**PROVIDED RECORDS**.
(** One run of [monitorJob]: it resolves; it either re-arms its timer (or
    stops silently) without a terminal call, or ends with the one terminal
    call and sets no timer. *)
Lemma monitorJob_step c w :
  exists w1 made,
    monitorJob net c w = (Ok tt, w1)
    /\ calls_of w1 = (calls_of w ++ made)%list
    /\ ((Polling.terminal_calls made = 0%nat
         /\ (timers w1 = (timers w ++ [c])%list \/ timers w1 = timers w))
        \/ (timers w1 = timers w /\ ends_terminal made)).
Proof.
  unfold monitorJob, try_catch.
  pose proof (returns_getEnhancedJobStatus (pc_jobId c) (pc_hasSubscription c) w) as Hret.
  pose proof (quiet_getEnhancedJobStatus (pc_jobId c) (pc_hasSubscription c) w)
    as (Ht & Hc & _).
  unfold bind at 1.
  destruct (getEnhancedJobStatus net (pc_jobId c) (pc_hasSubscription c) w)
    as [[st|e|] w0]; simpl in Hret, Ht, Hc; [| |contradiction].
  - set (upd := OnUpdate (pc_jobId c) (status_obj st)).
    destruct (invoke_spec (has_onUpdate (pc_callbacks c)) upd w0) as (w1 & E1 & Hc1 & Ht1).
    rewrite (bind_ok _ _ _ _ _ E1). cbv beta.
    destruct (strict_eq (st_status st) (JStr "completed")).
    { match goal with
      | |- context [invoke ?p ?t w1] =>
          destruct (invoke_spec p t w1) as (w2 & E2 & Hc2 & Ht2);
          exists w2, (fired (has_onUpdate (pc_callbacks c)) upd ++ fired p t)%list;
          rewrite E2; split; [reflexivity|];
          split; [rewrite Hc2, Hc1, Hc; now rewrite app_assoc|];
          destruct (fired_terminal p (fired (has_onUpdate (pc_callbacks c)) upd) t
                      eq_refl (fired_update_not_terminal _ _ _)) as [H0 | H1];
          [left; split; [exact H0 | right; congruence]
          | right; split; [congruence | exact H1]]
      end. }
    destruct (strict_eq (st_status st) (JStr "failed")).
    { match goal with
      | |- context [invoke ?p ?t w1] =>
          destruct (invoke_spec p t w1) as (w2 & E2 & Hc2 & Ht2);
          exists w2, (fired (has_onUpdate (pc_callbacks c)) upd ++ fired p t)%list;
          rewrite E2; split; [reflexivity|];
          split; [rewrite Hc2, Hc1, Hc; now rewrite app_assoc|];
          destruct (fired_terminal p (fired (has_onUpdate (pc_callbacks c)) upd) t
                      eq_refl (fired_update_not_terminal _ _ _)) as [H0 | H1];
          [left; split; [exact H0 | right; congruence]
          | right; split; [congruence | exact H1]]
      end. }
    destruct (setTimeout_spec c 2000 w1) as (w2 & E2 & Hc2 & Ht2).
    exists w2, (fired (has_onUpdate (pc_callbacks c)) upd). rewrite E2.
    split; [reflexivity|]. split; [congruence|].
    left. split; [apply fired_update_not_terminal|]. left. congruence.
  - match goal with
    | |- context [invoke ?p ?t w0] =>
        destruct (invoke_spec p t w0) as (w2 & E2 & Hc2 & Ht2);
        exists w2, (fired p t); rewrite E2; split; [reflexivity|];
        split; [congruence|];
        destruct (fired_terminal p [] t eq_refl eq_refl) as [H0 | H1];
        [left; split; [exact H0 | right; congruence]
        | right; split; [congruence | exact H1]]
    end.
Qed.

(** What a rejected status query makes of the monitor: onError with the
    error's message, and no timer for another query. *)
Lemma monitorJob_rejected c e w w0 :
  getEnhancedJobStatus net (pc_jobId c) (pc_hasSubscription c) w = (Throw e, w0) ->
  exists w1,
    monitorJob net c w = (Ok tt, w1)
    /\ calls_of w1
       = (calls_of w ++ fired (has_onError (pc_callbacks c))
                              (OnError (pc_jobId c) (JStr (e_message e))))%list
    /\ timers w1 = timers w
    /\ timeouts_of w1 = timeouts_of w.
Proof.
  intros E.
  pose proof (quiet_getEnhancedJobStatus (pc_jobId c) (pc_hasSubscription c) w)
    as (Ht & Hc & Hto).
  rewrite E in Ht, Hc, Hto. simpl in Ht, Hc, Hto.
  unfold monitorJob, try_catch. rewrite (bind_throw _ _ _ _ _ E).
  destruct (has_onError (pc_callbacks c)); simpl.
  - eexists. split; [reflexivity|]. unfold calls_of, timeouts_of in *. simpl.
    rewrite !omap_app, Hc, Hto. simpl. rewrite app_nil_r. auto.
  - eexists. split; [reflexivity|]. rewrite app_nil_r. auto.
Qed.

**WHAT IS NEEDED**. What is needed here is an exact copy of all the entries.

**RESULT FOR THIS EXERCISE**.
(** One run of [monitorJob]: it resolves; it either re-arms its timer (or
    stops silently) without a terminal call, or ends with the one terminal
    call and sets no timer. *)
Lemma monitorJob_step c w :
  exists w1 made,
    monitorJob net c w = (Ok tt, w1)
    /\ calls_of w1 = (calls_of w ++ made)%list
    /\ ((Polling.terminal_calls made = 0%nat
         /\ (timers w1 = (timers w ++ [c])%list \/ timers w1 = timers w))
        \/ (timers w1 = timers w /\ ends_terminal made)).
Proof.
  unfold monitorJob, try_catch.
  pose proof (returns_getEnhancedJobStatus (pc_jobId c) (pc_hasSubscription c) w) as Hret.
  pose proof (quiet_getEnhancedJobStatus (pc_jobId c) (pc_hasSubscription c) w)
    as (Ht & Hc & _).
  unfold bind at 1.
  destruct (getEnhancedJobStatus net (pc_jobId c) (pc_hasSubscription c) w)
    as [[st|e|] w0]; simpl in Hret, Ht, Hc; [| |contradiction].
  - set (upd := OnUpdate (pc_jobId c) (status_obj st)).
    destruct (invoke_spec (has_onUpdate (pc_callbacks c)) upd w0) as (w1 & E1 & Hc1 & Ht1).
    rewrite (bind_ok _ _ _ _ _ E1). cbv beta.
    destruct (strict_eq (st_status st) (JStr "completed")).
    { match goal with
      | |- context [invoke ?p ?t w1] =>
          destruct (invoke_spec p t w1) as (w2 & E2 & Hc2 & Ht2);
          exists w2, (fired (has_onUpdate (pc_callbacks c)) upd ++ fired p t)%list;
          rewrite E2; split; [reflexivity|];
          split; [rewrite Hc2, Hc1, Hc; now rewrite app_assoc|];
          destruct (fired_terminal p (fired (has_onUpdate (pc_callbacks c)) upd) t
                      eq_refl (fired_update_not_terminal _ _ _)) as [H0 | H1];
          [left; split; [exact H0 | right; congruence]
          | right; split; [congruence | exact H1]]
      end. }
    destruct (strict_eq (st_status st) (JStr "failed")).
    { match goal with
      | |- context [invoke ?p ?t w1] =>
          destruct (invoke_spec p t w1) as (w2 & E2 & Hc2 & Ht2);
          exists w2, (fired (has_onUpdate (pc_callbacks c)) upd ++ fired p t)%list;
          rewrite E2; split; [reflexivity|];
          split; [rewrite Hc2, Hc1, Hc; now rewrite app_assoc|];
          destruct (fired_terminal p (fired (has_onUpdate (pc_callbacks c)) upd) t
                      eq_refl (fired_update_not_terminal _ _ _)) as [H0 | H1];
          [left; split; [exact H0 | right; congruence]
          | right; split; [congruence | exact H1]]
      end. }
    destruct (setTimeout_spec c 2000 w1) as (w2 & E2 & Hc2 & Ht2).
    exists w2, (fired (has_onUpdate (pc_callbacks c)) upd). rewrite E2.
    split; [reflexivity|]. split; [congruence|].
    left. split; [apply fired_update_not_terminal|]. left. congruence.
  - match goal with
    | |- context [invoke ?p ?t w0] =>
        destruct (invoke_spec p t w0) as (w2 & E2 & Hc2 & Ht2);
        exists w2, (fired p t); rewrite E2; split; [reflexivity|];
        split; [congruence|];
        destruct (fired_terminal p [] t eq_refl eq_refl) as [H0 | H1];
        [left; split; [exact H0 | right; congruence]
        | right; split; [congruence | exact H1]]
    end.
Qed.

(** What a rejected status query makes of the monitor: onError with the
    error's message, and no timer for another query. *)
Lemma monitorJob_rejected c e w w0 :
  getEnhancedJobStatus net (pc_jobId c) (pc_hasSubscription c) w = (Throw e, w0) ->
  exists w1,
    monitorJob net c w = (Ok tt, w1)
    /\ calls_of w1
       = (calls_of w ++ fired (has_onError (pc_callbacks c))
                              (OnError (pc_jobId c) (JStr (e_message e))))%list
    /\ timers w1 = timers w
    /\ timeouts_of w1 = timeouts_of w.
Proof.
  intros E.
  pose proof (quiet_getEnhancedJobStatus (pc_jobId c) (pc_hasSubscription c) w)
    as (Ht & Hc & Hto).
  rewrite E in Ht, Hc, Hto. simpl in Ht, Hc, Hto.
  unfold monitorJob, try_catch. rewrite (bind_throw _ _ _ _ _ E).
  destruct (has_onError (pc_callbacks c)); simpl.
  - eexists. split; [reflexivity|]. unfold calls_of, timeouts_of in *. simpl.
    rewrite !omap_app, Hc, Hto. simpl. rewrite app_nil_r. auto.
  - eexists. split; [reflexivity|]. rewrite app_nil_r. auto.
Qed.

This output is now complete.